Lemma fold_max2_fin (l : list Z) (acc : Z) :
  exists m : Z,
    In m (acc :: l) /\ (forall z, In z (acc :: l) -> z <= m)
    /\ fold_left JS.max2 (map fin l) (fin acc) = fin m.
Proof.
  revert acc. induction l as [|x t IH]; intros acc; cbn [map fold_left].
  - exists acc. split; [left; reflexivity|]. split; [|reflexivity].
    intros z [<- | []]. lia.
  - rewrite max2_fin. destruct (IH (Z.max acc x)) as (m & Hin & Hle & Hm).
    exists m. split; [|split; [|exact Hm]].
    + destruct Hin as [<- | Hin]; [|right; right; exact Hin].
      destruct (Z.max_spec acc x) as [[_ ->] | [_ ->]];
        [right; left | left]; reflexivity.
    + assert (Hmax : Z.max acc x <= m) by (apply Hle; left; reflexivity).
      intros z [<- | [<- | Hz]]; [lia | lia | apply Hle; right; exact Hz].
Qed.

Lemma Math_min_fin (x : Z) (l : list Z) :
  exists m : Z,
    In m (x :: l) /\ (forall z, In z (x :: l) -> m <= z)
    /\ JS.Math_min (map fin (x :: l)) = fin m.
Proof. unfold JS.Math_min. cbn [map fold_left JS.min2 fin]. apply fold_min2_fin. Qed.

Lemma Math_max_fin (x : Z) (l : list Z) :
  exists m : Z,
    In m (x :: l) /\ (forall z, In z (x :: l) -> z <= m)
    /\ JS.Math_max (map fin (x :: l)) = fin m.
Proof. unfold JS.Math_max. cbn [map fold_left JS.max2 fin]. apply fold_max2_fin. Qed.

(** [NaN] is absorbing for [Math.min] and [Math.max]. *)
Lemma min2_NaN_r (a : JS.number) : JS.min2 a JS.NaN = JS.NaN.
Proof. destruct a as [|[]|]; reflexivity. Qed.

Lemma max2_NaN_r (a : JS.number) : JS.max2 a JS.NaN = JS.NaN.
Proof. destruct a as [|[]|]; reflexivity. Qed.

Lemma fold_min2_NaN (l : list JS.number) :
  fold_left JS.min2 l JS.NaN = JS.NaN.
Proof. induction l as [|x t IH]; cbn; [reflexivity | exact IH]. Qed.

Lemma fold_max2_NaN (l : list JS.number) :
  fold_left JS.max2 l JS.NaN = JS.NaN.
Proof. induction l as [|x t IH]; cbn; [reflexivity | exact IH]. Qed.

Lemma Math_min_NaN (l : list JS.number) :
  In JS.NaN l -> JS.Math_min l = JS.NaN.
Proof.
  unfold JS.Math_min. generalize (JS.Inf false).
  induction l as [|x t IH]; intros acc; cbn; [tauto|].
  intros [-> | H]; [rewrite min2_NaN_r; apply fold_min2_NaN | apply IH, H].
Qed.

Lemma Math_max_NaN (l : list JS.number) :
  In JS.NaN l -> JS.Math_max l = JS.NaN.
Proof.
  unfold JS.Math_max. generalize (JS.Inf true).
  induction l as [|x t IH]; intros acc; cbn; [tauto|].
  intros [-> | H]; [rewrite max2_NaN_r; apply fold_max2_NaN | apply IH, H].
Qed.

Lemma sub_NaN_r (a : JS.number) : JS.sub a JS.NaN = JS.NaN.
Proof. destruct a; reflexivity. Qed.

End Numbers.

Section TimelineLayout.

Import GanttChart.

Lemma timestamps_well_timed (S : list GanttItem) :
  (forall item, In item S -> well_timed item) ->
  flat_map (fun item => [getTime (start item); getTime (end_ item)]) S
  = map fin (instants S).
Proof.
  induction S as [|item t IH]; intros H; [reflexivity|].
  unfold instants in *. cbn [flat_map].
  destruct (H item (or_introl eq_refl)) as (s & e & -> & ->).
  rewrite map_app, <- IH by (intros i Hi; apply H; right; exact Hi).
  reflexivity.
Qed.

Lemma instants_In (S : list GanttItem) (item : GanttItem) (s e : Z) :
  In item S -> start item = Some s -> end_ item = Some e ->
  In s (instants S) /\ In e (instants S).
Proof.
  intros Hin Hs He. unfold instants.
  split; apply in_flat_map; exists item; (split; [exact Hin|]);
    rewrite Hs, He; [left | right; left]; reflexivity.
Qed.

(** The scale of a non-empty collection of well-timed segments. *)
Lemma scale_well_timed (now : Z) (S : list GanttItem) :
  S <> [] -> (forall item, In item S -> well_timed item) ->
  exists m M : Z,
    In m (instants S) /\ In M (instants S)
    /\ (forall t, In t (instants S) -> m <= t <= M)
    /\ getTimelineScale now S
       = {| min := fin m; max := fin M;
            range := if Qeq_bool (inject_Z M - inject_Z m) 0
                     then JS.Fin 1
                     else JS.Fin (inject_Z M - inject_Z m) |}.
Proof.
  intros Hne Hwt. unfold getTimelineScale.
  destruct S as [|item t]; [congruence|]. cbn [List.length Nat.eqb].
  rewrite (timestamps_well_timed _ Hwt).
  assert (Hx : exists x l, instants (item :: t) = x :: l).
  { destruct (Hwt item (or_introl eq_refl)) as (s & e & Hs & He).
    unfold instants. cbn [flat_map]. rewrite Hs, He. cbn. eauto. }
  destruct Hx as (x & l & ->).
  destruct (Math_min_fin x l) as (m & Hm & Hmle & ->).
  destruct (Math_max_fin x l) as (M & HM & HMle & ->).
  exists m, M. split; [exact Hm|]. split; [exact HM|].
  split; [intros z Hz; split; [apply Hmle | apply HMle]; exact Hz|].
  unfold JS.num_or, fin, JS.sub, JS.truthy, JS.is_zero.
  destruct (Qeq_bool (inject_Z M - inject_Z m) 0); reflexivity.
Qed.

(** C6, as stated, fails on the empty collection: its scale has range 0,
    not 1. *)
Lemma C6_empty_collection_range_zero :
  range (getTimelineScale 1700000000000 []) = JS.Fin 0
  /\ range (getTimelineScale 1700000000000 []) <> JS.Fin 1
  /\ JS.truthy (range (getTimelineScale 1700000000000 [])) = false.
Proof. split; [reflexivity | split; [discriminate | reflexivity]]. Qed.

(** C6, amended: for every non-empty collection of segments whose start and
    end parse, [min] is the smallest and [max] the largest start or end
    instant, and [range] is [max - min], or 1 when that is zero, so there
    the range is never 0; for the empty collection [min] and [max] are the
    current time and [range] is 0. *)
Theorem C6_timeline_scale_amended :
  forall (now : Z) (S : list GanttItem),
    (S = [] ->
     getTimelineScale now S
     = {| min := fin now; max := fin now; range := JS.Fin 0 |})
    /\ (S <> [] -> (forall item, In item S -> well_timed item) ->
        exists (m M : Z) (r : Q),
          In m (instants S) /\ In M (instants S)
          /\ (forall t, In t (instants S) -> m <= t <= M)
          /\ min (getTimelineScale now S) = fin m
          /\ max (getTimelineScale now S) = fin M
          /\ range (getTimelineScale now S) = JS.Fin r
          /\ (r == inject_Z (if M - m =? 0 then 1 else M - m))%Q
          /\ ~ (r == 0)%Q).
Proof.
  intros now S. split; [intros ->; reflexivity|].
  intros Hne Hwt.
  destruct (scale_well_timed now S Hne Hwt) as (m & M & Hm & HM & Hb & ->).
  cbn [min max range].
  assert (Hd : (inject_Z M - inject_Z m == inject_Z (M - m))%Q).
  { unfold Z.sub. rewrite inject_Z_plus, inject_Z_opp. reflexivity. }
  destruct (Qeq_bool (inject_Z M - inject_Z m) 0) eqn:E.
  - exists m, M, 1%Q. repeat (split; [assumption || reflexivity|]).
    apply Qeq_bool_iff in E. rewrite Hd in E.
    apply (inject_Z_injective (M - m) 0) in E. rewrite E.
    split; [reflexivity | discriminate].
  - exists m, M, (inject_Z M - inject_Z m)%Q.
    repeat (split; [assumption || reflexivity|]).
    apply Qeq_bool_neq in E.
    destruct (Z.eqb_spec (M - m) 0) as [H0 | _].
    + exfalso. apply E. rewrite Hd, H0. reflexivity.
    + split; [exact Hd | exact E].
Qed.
——
Return all lines from the entries that contain the string "repeat".

Your response
  - exists m, M, 1%Q. repeat (split; [assumption || reflexivity|]).
    repeat (split; [assumption || reflexivity|]).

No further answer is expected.